A trip to the Oxford University Press museum a few weeks ago spurred on some thoughts about favourite words – surely a true lingthusiast has a good favourite word or two? The thing is there are just too many great words to choose from. When we’re pushed to choose, it does seem that the ones that make it to the top of the list are the ones that roll off the tongue the most, such as mellifluous or ubiquitous. But one great word suggestion that is not only fun to say but actually has an interesting word story too is quintessential.
You wouldn’t think there would be anything particularly remarkable about the origin of quintessential; looking at it, it looks quite French and you can see how it can break down into essential and then, presumably, essence. But what about the quint part?
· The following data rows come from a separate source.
Lemma reflow_text l w : inflatable l -> 0 <= w <= line_size l ->
  exists l' removed, reflow l w = Some (l', removed) /\
    (wrappable l = true -> nonblank (cells_of l') ++ nonblank removed = nonblank (cells_of l)) /\ inflatable l' /\
    w <= line_size l' /\ (length removed <= length (cells_of l))%nat.
Proof.
  intros [cells Hl] Hs. assert (Hcl : cells_of l = cells) by (unfold cells_of; by rewrite Hl).
  rewrite Hcl. unfold inflatedBuffer in Hl. destruct (_buffer l) as [b|cs] eqn:Eb.
  - destruct (Z.compare_spec w (Z.of_nat (length (text b)))) as [E|Hlt|Hgt].
    + exists l, []. split; [unfold reflow; by rewrite Eb, E, Z.compare_refl|].
      split_and!; [by rewrite Hcl, app_nil_r|unfold inflatable, inflatedBuffer; rewrite Eb; eauto|lia|simpl; lia].
    + destruct (reflow_inflated (setBuffer l (Inflated cells)) cells w) as (l' & removed & E & Ht & Hi & Hsz & Hr);
        [done|lia|]. exists l', removed. split_and!; [|done|done|lia|done].
      rewrite <- E. unfold reflow. rewrite Eb, (proj2 (Z.compare_lt_iff _ _) Hlt), Hl. done.
    + destruct (inflate_width b w cells Hl) as (cells' & Ei & Hn & _).
      exists (setBuffer l (Trivial (set_displayWidth b w))), []. split.
      { unfold reflow. by rewrite Eb, (proj2 (Z.compare_gt_iff _ _) Hgt). }
      unfold cells_of, inflatable, inflatedBuffer, setBuffer. simpl _buffer. cbv iota. rewrite Ei.
      split_and!; [simpl; by rewrite app_nil_r|eauto|unfold line_size; simpl; lia|simpl; lia].
  - injection Hl as ->. destruct (reflow_inflated l cells w Eb) as (l' & removed & E & Ht & Hi & Hsz & Hr); [lia|].
    exists l', removed. split_and!; [done|done|done|lia|done].
Qed.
Think quintet or quintuplets. Quintessence literally means the ‘fifth essence’. Going back (via Medieval French) to Latin, as quinta essentia, it was used in classical and medieval philosophy to refer to:
A fifth substance in addition to the four elements, thought to compose the heavenly bodies and to be latent in all things.
(oxforddictionaries.com)
It was introduced to philosophical theory by Aristotle and entered Latin via a loan translation (ie the literal construction of ‘fifth element’ was borrowed) of the Greek pempte ousia. The basic idea was that there are five elements that made up all matter: fire, earth, air, water and quintessence. The first four we’re already familiar with but quintessence, also known as aether, was thought to make up the heavenly bodies and the rest of the universe. It was used to explain several natural phenomena, including gravity and the motion of light.
Over time, our scientific knowledge evolved and the theory of the five elements was dismissed but quintessential stuck on in there by hanging on to that last part of its meaning – ‘latent in all things’ – so that it eventually came to mean ‘the intrinsic and central constituent of something’ or ‘the most perfect or typical example’.